Plasmonics is the study of the interaction of light and metal. Under precise circumstances, these interactions create a flow of high-frequency, dense electrical waves rather than electron particles. The electronic pulse travels in extremely fast waves of greater and lesser density, like sound through the air.
The lightbulb moment for the team came when they imprinted a honeycomb pattern of nanoscale dimples into a layer of metal within the solar cell. Think of it as a nanoscale waffle, only the bumps on the waffle iron are domes rather than cubes – nanodomes to be exact, each only a few billionths of a meter across.
To fashion their waffle, McGehee and team members spread a thin layer of batter on a transparent, electrically conductive base. This batter is mostly titania, a semi-porous metal that is also transparent to light. Next, they use their nano waffle iron to imprint the dimples into the batter. Next, they layer on some butter – a light-sensitive dye – which oozes into the dimples and pores of the waffle. Lastly, the engineers add some syrup – a layer of silver, which hardens almost immediately.
When all those nanodimples fill up, the result is a pattern of nanodomes on the light-ward side of the silver.

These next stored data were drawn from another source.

(* ===== verification/Shgram.v ===== *)
(** The grammar of the shell's commands: a parser of tokens that mirrors the
    recursive descent of [sh.c], and the language it accepts. *)

From S2P Require Import Prelude Mem Block User Ulib Uniq Sh Shlex.

Open Scope Z_scope.

(** The command that a line means; a redirection carries its symbol. *)
Inductive tree (W : Type) :=
  | TExec (args : list W)
  | TRedir (t : tree W) (file : W) (c : Z)
  | TPipe (l r : tree W)
  | TList (l r : tree W)
  | TBack (t : tree W).
Arguments TExec {W} args.
Arguments TRedir {W} t file c.
Arguments TPipe {W} l r.
Arguments TList {W} l r.
Arguments TBack {W} t.

Definition is_redir (c : Z) : bool := (c =? 60) || (c =? 62) || (c =? 43).
Definition redir_mode (c : Z) : Z := if c =? 60 then O_RDONLY else Z.lor O_WRONLY O_CREATE.
Definition redir_fd (c : Z) : Z := if c =? 60 then 0 else 1.

(** The redirections of a command, the last one outermost. *)
Definition wrap {W} (rs : list (Z * W)) (t : tree W) : tree W := foldl (fun t r => TRedir t r.2 r.1) t rs.

(** A result with the tokens that are left, a syntax error with its message,
    or too little fuel. *)
Inductive pres (W A : Type) :=
  | POk (a : A) (ts : list (lexeme W))
  | PErr (msg : string)
  | PFuel.
Arguments POk {W A} a ts.
Arguments PErr {W A} msg%_string_scope.
Arguments PFuel {W A}.

Definition pbind {W A B} (r : pres W A) (f : A -> list (lexeme W) -> pres W B) : pres W B :=
  match r with
  | POk a ts => f a ts
  | PErr msg => PErr msg
  | PFuel => PFuel
  end.

Section parser.
Context {W : Type}.
Implicit Types (ts : list (lexeme W)) (t : tree W).

Fixpoint p_redirs ts (rs : list (Z * W)) : pres W (list (Z * W)) :=
  match ts with
  | Sym c :: ts' =>
      if is_redir c then
        match ts' with
        | Word w :: ts'' => p_redirs ts'' (rs ++ [(c, w)])
        | _ => PErr "missing file for redirection"
        end
      else POk rs ts
  | _ => POk rs ts
  end.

This bumpy layer of silver has two primary benefits. First, it acts as a mirror, scattering unabsorbed light back into the dye for another shot at collection. Second, the light interacts with the silver nanodomes to produce plasmonic effects. Those domes of silver are crucial. Reflectors without them will not produce the desired effect. And any old nanodomes won't do either; they must be just the right diameter and height, and spaced just so, to fully optimize the plasmonics.
If you imagine your nanoself observing one of these solar cells in slow motion, you would see photons enter and pass through the transparent base and the titania (the waffle), at which point some photons would be absorbed by the light-sensitive dye (the butter), creating an electric current. Most of the remaining photons would hit the silver back reflector (the hardened syrup) and bounce back into the solar cell. A certain portion of the photons that reach the silver, however, will strike the nanodomes and cause plasmonic waves to course outward. And there you have it – the first-ever plasmonic dye-sensitized solar cell.
Engineers like McGehee believe that if they can convert just 15 percent of the light into electricity – a figure that is not out of reach – and tease the lifespan to a decade, we might soon find ourselves in the age of personal solar cells.